DESCRIPTION OF THE TASK> In the data below, find the line containing "intros l l' Hl Hl'. apply Hc; set_solver.", then set down that line and every later line up to and including the line containing "destruct (builder_is_empty b) eqn:E;", exactly.

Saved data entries
--------
(* ===== verification/GeoIndex.v ===== *)
(** * Country and ASN indexes (crates/meow-rules/src/country_index.rs, asn_index.rs)

    A MaxMind database is walked once and its networks are binned by country
    code, or by AS number, into range sets. Both walks are the same loop over
    different keys. The reader belongs to the maxminddb crate: starting the
    walk may fail, any item of it may fail, and an item carries its data
    offset, the field its record decodes to and its network. *)

From stdpp Require Import strings gmap.
From S2P Require Import Prelude Strings Ip IpSet.

Module GeoIndex.
Import IpSet.

(** One item of the walk. [lk_field] is [decode_path]'s value when it is
    [Ok(Some(_))], [lk_net] the address and prefix of [network()]. *)
Record Lookup (F : Type) := mkLookup {
  lk_offset : option N;
  lk_field : option F;
  lk_net : option (IpAddr * Z);
}.
Arguments mkLookup {F}.
Arguments lk_offset {F}.
Arguments lk_field {F}.
Arguments lk_net {F}.

Abbreviation Walk F := (list (option (Lookup F))).

Inductive GeoError :=
  | AllowlistTooLong (n : nat)
  | IterateFailed (e : bytes).

Section GeoIndex.
Context `{NN : IpNetNew}.

(** ** The loop over the networks *)

(** [iter().position(|k| k == key)]. *)
Fixpoint position {K} `{EqDecision K} (keys : list K) (key : K) : option nat :=
  match keys with
  | [] => None
  | k :: keys => if decide (k = key) then Some 0 else S <$> position keys key
  end.

(** [idx as u16]. *)
Definition as_u16 (idx : nat) : nat := Z.to_nat (Z.of_nat idx `mod` 65536).

Record Bins := mkBins { buckets : list IpRangeSetBuilder; offset_cache : gmap N (option nat) }.

Definition bucket_new : IpRangeSetBuilder := mkSetBuilder [] [].

Definition bucket_add (b : IpRangeSetBuilder) (a : IpAddr) (prefix : Z) : IpRangeSetBuilder :=
  match net_new a prefix with
  | Some net => match a with V4 _ => add_v4 b net | V6 _ => add_v6 b net end
  | None => b
  end.

(** One round of the loop. A bucket index is a position in the allowlist, so
    [buckets[bucket_idx]] is in range. *)
Definition bin_step {F} (resolve : F -> option nat) (s : Bins) (item : option (Lookup F)) : Bins :=
  match item with
  | None => s
  | Some lookup =>
      match lk_offset lookup with
      | None => s
      | Some offset =>
          let '(bucket_idx, cache) :=
            match offset_cache s !! offset with
            | Some cached => (cached, offset_cache s)
            | None =>
                let resolved := as_u16 <$> (lk_field lookup ≫= resolve) in
                (resolved, <[offset := resolved]> (offset_cache s))
            end in
          match bucket_idx, lk_net lookup with
          | Some i, Some (a, prefix) => mkBins (alter (fun b => bucket_add b a prefix) i (buckets s)) cache
          | _, _ => mkBins (buckets s) cache
          end
      end
  end.

Definition bin_walk {F} (resolve : F -> option nat) (n : nat) (walk : Walk F) : Bins :=
  foldl (bin_step resolve) (mkBins (replicate n bucket_new) ∅) walk.

Definition index_insert {K} `{Countable K} (m : gmap K IpRangeSet) (kb : K * IpRangeSetBuilder) : gmap K IpRangeSet :=
  if builder_is_empty kb.2 then m else <[kb.1 := builder_build kb.2]> m.

Definition empty_set : IpRangeSet := mkRangeSet (mkIntervals [] []) (mkIntervals [] []).

(** ** Countries *)

(** [CountryKey]: eight bytes, padded with NUL. *)
Definition from_str_upper (s : bytes) : bytes :=
  let n := Nat.min (length s) 8 in
  to_ascii_uppercase (take n s) ++ replicate (8 - n) Ascii.zero.

Definition as_str (key : bytes) : bytes :=
  let s := take (default (length key) (find_byte Ascii.zero key)) key in
  if from_utf8_ok s then s else [].

(** [allowed] lists the hash set in its iteration order. *)
Definition country_build (networks : result bytes (Walk bytes)) (allowed : list bytes) :
    result GeoError (gmap bytes IpRangeSet) :=
  match allowed with
  | [] => Ok ∅
  | _ =>
      let allowed_keys := map from_str_upper allowed in
      if (u16_max <? Z.of_nat (length allowed_keys))%Z then Err (AllowlistTooLong (length allowed_keys))
      else match networks with
           | Err e => Err (IterateFailed e)
           | Ok walk =>
               let bins := bin_walk (fun iso => position allowed_keys (from_str_upper iso))
                             (length allowed_keys) walk in
               Ok (foldl index_insert ∅ (zip (map as_str allowed_keys) (buckets bins)))
           end
  end.

Definition country_ranges_for (index : gmap bytes IpRangeSet) (country : bytes) : IpRangeSet :=
  default empty_set (index !! to_ascii_uppercase country).

(** ** Autonomous systems *)

Definition asn_build (networks : result bytes (Walk Z)) (allowed : list Z) :
    result GeoError (gmap Z IpRangeSet) :=
  match allowed with
  | [] => Ok ∅
  | _ =>
      if (u16_max <? Z.of_nat (length allowed))%Z then Err (AllowlistTooLong (length allowed))
      else match networks with
           | Err e => Err (IterateFailed e)
           | Ok walk =>
               let bins := bin_walk (position allowed) (length allowed) walk in
               Ok (foldl index_insert ∅ (zip allowed (buckets bins)))
           end
  end.

Definition asn_ranges_for (index : gmap Z IpRangeSet) (asn : Z) : IpRangeSet :=
  default empty_set (index !! asn).

(** ** What the loop leaves in the buckets *)

Lemma position_Some {K} `{EqDecision K} (keys : list K) key i :
  position keys key = Some i -> keys !! i = Some key.
Proof.
  revert i. induction keys as [|k keys IH]; intros i; cbn [position]; [done|].
  case_decide as E; [intros [= <-]; by subst|].
  intros (j & Hj & ->)%fmap_Some. by apply IH.
Qed.

Lemma position_elem {K} `{EqDecision K} (keys : list K) key :
  key ∈ keys -> is_Some (position keys key).
Proof.
  induction keys as [|k keys IH]; [by intros ?%not_elem_of_nil|]. cbn [position].
  case_decide as E; [eauto|]. intros [->|H]%elem_of_cons; [done|].
  destruct (IH H) as [i ->]. by eexists.
Qed.

Lemma as_u16_id i n : (Z.of_nat n <= u16_max)%Z -> i < n -> as_u16 i = i.
Proof. intros Hn Hi. unfold as_u16, u16_max in *. rewrite Z.mod_small; lia. Qed.

Lemma bucket_add_net b a p : bucket_add b a p = from_option (builder_add b) b (net_new a p).
Proof.
  unfold bucket_add, builder_add. destruct (net_new a p) as [n|] eqn:H; [|done]. simpl.
  rewrite (net_new_family _ _ _ H). by destruct a.
Qed.

(** Records are identified by their offset: a database decodes one offset
    to one value. *)
Definition consistent {F} (walk : Walk F) : Prop :=
  forall l l', Some l ∈ walk -> Some l' ∈ walk -> is_Some (lk_offset l) ->
  lk_offset l = lk_offset l' -> lk_field l = lk_field l'.

(** The network an item adds to bucket [i]. *)
Definition selected {F} (resolve : F -> option nat) (i : nat) (item : option (Lookup F)) : option IpNet :=
  l ← item;
  _ ← lk_offset l;
  j ← lk_field l ≫= resolve;
  if decide (j = i) then '(a, p) ← lk_net l; net_new a p else None.

Section Walk.
Context {F : Type} (resolve : F -> option nat) (n : nat).
Hypothesis n_u16 : (Z.of_nat n <= u16_max)%Z.
Hypothesis resolve_lt : forall f i, resolve f = Some i -> i < n.

Record bins_ok (walk : Walk F) (s : Bins) : Prop := {
  ok_length : length (buckets s) = n;
  ok_bucket i : i < n -> buckets s !! i = Some (foldl builder_add bucket_new (omap (selected resolve i) walk));
  ok_cache off c : offset_cache s !! off = Some c ->
    exists l, Some l ∈ walk /\ lk_offset l = Some off /\ c = lk_field l ≫= resolve;
}.

Lemma resolve_u16 l : as_u16 <$> (lk_field l ≫= resolve) = (lk_field l ≫= resolve).
Proof.
  destruct (lk_field l ≫= resolve) as [i|] eqn:E; [|done]. simpl. f_equal.
  apply bind_Some in E as (f & _ & Hf). eapply as_u16_id; eauto.
Qed.

(** The bucket an item resolves to, whether or not it is cached. *)
Lemma bin_step_idx walk s l off :
  consistent (walk ++ [Some l]) -> bins_ok walk s -> lk_offset l = Some off ->
  exists cache,
    bin_step resolve s (Some l) =
      match lk_field l ≫= resolve, lk_net l with
      | Some i, Some (a, p) => mkBins (alter (fun b => bucket_add b a p) i (buckets s)) cache
      | _, _ => mkBins (buckets s) cache
      end /\
    (forall o c, cache !! o = Some c ->
       exists l', Some l' ∈ walk ++ [Some l] /\ lk_offset l' = Some o /\ c = lk_field l' ≫= resolve).
Proof.
  intros Hc Hok Ho. unfold bin_step. rewrite Ho, resolve_u16.
  assert (Hin : forall o c, offset_cache s !! o = Some c ->
    exists l', Some l' ∈ walk ++ [Some l] /\ lk_offset l' = Some o /\ c = lk_field l' ≫= resolve).
  { intros o c (l' & Hl & H)%(ok_cache _ _ Hok). exists l'. split; [set_solver|done]. }
  destruct (offset_cache s !! off) as [c|] eqn:E.
  - exists (offset_cache s). split; [|done]. destruct (Hin _ _ E) as (l' & Hl & Ho' & ->).
    rewrite (Hc l l'); [done|set_solver|done|by rewrite Ho|congruence].
  - eexists. split; [done|]. intros o c [[<- <-]|[_ H]]%lookup_insert_Some; [|by apply Hin].
    exists l. split; [set_solver|done].
Qed.

Lemma bin_step_ok walk s item :
  consistent (walk ++ [item]) -> bins_ok walk s -> bins_ok (walk ++ [item]) (bin_step resolve s item).
Proof.
  intros Hc Hok.
  assert (Hskip : (forall i, selected resolve i item = None) -> forall s', buckets s' = buckets s ->
    (forall o c, offset_cache s' !! o = Some c ->
       exists l', Some l' ∈ walk ++ [item] /\ lk_offset l' = Some o /\ c = lk_field l' ≫= resolve) ->
    bins_ok (walk ++ [item]) s').
  { intros Hn s' Hs Hcache. split; [rewrite Hs; apply Hok| |done].
    intros i Hi. rewrite Hs, omap_app. cbn [omap list_omap]. rewrite Hn, app_nil_r. by apply Hok. }
  assert (Hold : forall o c, offset_cache s !! o = Some c ->
    exists l', Some l' ∈ walk ++ [item] /\ lk_offset l' = Some o /\ c = lk_field l' ≫= resolve).
  { intros o c (l' & Hl & H)%(ok_cache _ _ Hok). exists l'. split; [set_solver|done]. }
  destruct item as [l|]; [|by apply Hskip].
  destruct (lk_offset l) as [off|] eqn:Ho.
  2: { unfold bin_step. rewrite Ho. apply Hskip; [|done|done]. intros i. cbn. by rewrite Ho. }
  destruct (bin_step_idx _ _ _ _ Hc Hok Ho) as (cache & -> & Hcache).
  destruct (lk_field l ≫= resolve) as [j|] eqn:Ej.
  2: { apply Hskip; [|done|done]. intros i. cbn. by rewrite Ho, Ej. }
  destruct (lk_net l) as [[a p]|] eqn:En.
  2: { apply Hskip; [|done|done]. intros i. cbn. rewrite Ho, Ej. cbn. rewrite En. by case_decide. }
  split; [cbn [buckets]; rewrite length_alter; apply Hok| |done].
  intros i Hi. rewrite omap_app, foldl_app. cbn [buckets omap list_omap selected mbind option_bind].
  rewrite Ho, Ej, En. cbn. case_decide as Eij.
  - subst j. rewrite list_lookup_alter, (ok_bucket _ _ Hok i Hi). cbn.
    rewrite decide_True, bucket_add_net by done. by destruct (net_new a p).
  - rewrite list_lookup_alter_ne by done. by apply Hok.
Qed.

Lemma bin_walk_ok walk : consistent walk -> bins_ok walk (bin_walk resolve n walk).
Proof.
  unfold bin_walk. induction walk as [|item walk IH] using rev_ind; intros Hc.
  - split; [apply length_replicate| |done].
    intros i Hi. cbn. by apply lookup_replicate.
  - rewrite foldl_app. apply bin_step_ok; [done|]. apply IH.
    intros l l' Hl Hl'. apply Hc; set_solver.
Qed.

End Walk.

(** ** The index over the buckets *)

Lemma index_skip {K} `{Countable K} (k : K) l m :
  (forall b, (k, b) ∈ l -> builder_is_empty b = true) -> foldl index_insert m l !! k = m !! k.
Proof.
  revert m. induction l as [|[k' b] l IH]; intros m H'; [done|]. cbn [foldl].
  rewrite IH by (intros; apply H'; set_solver). unfold index_insert. cbn [fst snd].
  destruct (builder_is_empty b) eqn:E; [done|].
  apply lookup_insert_ne. intros ->. rewrite H' in E; [done|set_solver].
Qed.

(** Only one entry for [k] has networks: the index holds that entry. *)
Lemma index_lookup {K} `{Countable K} (l : list (K * IpRangeSetBuilder)) i k b :
  l !! i = Some (k, b) ->
  (forall j b', l !! j = Some (k, b') -> j <> i -> builder_is_empty b' = true) ->
  foldl index_insert ∅ l !! k = if builder_is_empty b then None else Some (builder_build b).
Proof.
  intros Hi Hother. rewrite <- (take_drop_middle l i (k, b) Hi), foldl_app. cbn [foldl].
  rewrite index_skip.
  2: { intros b' [j Hj]%list_elem_of_lookup. rewrite lookup_drop in Hj. eapply Hother; [done|lia]. }
  unfold index_insert at 1. cbn [fst snd]. destruct (builder_is_empty b).
  - rewrite index_skip; [apply lookup_empty|].
    intros b' [j Hj]%list_elem_of_lookup. apply lookup_take_Some in Hj as [Hj ?].
    eapply Hother; [done|lia].
  - by rewrite lookup_insert_eq.
Qed.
--------
ANSWER TO THE EXERCISE>
    intros l l' Hl Hl'. apply Hc; set_solver.
Qed.

End Walk.

(** ** The index over the buckets *)

Lemma index_skip {K} `{Countable K} (k : K) l m :
  (forall b, (k, b) ∈ l -> builder_is_empty b = true) -> foldl index_insert m l !! k = m !! k.
Proof.
  revert m. induction l as [|[k' b] l IH]; intros m H'; [done|]. cbn [foldl].
  rewrite IH by (intros; apply H'; set_solver). unfold index_insert. cbn [fst snd].
  destruct (builder_is_empty b) eqn:E; [done|].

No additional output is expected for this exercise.